Records contained in a dataset
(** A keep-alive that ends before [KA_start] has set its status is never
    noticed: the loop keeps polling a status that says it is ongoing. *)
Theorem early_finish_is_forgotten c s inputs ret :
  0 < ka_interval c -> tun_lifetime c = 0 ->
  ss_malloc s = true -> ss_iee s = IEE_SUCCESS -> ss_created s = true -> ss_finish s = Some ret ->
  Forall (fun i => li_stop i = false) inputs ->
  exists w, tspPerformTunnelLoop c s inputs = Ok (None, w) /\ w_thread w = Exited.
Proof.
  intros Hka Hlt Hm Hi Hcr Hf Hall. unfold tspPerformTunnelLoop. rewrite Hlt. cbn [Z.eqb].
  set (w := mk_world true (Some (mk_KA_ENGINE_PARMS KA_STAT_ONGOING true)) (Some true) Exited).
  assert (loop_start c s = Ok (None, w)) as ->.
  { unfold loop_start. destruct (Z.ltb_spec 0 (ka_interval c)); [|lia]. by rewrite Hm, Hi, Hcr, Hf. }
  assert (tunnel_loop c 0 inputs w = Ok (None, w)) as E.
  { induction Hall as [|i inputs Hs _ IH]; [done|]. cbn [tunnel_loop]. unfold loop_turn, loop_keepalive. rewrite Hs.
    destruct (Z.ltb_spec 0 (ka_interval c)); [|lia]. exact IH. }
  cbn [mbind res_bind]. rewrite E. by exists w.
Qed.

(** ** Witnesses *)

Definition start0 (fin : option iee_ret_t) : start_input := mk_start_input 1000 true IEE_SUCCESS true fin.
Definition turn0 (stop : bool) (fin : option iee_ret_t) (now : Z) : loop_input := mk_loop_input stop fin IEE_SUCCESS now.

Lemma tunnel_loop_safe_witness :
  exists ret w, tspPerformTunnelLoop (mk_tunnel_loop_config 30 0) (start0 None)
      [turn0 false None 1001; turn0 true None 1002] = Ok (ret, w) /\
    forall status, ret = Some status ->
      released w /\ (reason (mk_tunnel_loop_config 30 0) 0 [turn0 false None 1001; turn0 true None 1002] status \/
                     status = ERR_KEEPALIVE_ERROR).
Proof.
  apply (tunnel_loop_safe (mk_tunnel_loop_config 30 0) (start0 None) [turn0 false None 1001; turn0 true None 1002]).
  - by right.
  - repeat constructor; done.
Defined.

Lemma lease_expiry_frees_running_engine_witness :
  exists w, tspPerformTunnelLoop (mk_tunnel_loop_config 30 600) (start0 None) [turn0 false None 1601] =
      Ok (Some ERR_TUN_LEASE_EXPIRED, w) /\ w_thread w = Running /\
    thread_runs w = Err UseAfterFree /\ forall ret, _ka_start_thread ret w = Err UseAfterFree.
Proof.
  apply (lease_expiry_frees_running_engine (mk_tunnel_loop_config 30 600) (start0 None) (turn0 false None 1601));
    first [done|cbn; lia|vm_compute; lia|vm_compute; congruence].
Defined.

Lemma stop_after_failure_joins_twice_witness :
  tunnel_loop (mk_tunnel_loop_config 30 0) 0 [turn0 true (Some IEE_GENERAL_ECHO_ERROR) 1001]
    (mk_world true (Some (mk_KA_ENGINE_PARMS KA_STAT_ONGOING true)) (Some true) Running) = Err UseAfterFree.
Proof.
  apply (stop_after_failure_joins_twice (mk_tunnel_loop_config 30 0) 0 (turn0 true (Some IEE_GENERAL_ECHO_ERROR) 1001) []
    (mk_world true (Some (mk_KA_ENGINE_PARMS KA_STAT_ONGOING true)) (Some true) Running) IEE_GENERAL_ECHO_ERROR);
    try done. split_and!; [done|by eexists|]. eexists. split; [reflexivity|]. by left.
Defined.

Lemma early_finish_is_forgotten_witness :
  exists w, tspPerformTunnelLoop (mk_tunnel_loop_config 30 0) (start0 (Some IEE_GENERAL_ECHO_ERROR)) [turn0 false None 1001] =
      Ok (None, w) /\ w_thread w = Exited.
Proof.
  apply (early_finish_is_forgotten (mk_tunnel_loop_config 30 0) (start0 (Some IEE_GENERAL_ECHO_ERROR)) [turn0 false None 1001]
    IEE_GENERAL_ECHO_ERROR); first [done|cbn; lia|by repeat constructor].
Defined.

--

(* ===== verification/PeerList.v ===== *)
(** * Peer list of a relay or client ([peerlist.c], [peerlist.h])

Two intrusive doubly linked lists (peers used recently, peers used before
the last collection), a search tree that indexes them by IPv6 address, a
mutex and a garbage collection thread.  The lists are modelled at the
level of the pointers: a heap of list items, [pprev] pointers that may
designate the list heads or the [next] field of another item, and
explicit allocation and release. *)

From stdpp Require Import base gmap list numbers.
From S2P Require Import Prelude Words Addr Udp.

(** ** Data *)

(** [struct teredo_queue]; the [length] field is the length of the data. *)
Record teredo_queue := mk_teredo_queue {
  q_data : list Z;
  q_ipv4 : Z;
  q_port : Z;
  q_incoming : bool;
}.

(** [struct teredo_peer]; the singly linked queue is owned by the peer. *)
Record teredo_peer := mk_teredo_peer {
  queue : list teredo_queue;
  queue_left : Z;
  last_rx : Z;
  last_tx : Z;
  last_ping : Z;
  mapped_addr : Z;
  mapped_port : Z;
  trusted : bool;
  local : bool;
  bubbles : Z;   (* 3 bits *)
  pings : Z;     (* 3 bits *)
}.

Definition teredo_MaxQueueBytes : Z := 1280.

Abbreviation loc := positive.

* [Goal of the exercise]: Apply a filter for "Require" to the entries and show each line that passes.

* [Answer for this exercise]:
From stdpp Require Import base gmap list numbers.
From S2P Require Import Prelude Words Addr Udp.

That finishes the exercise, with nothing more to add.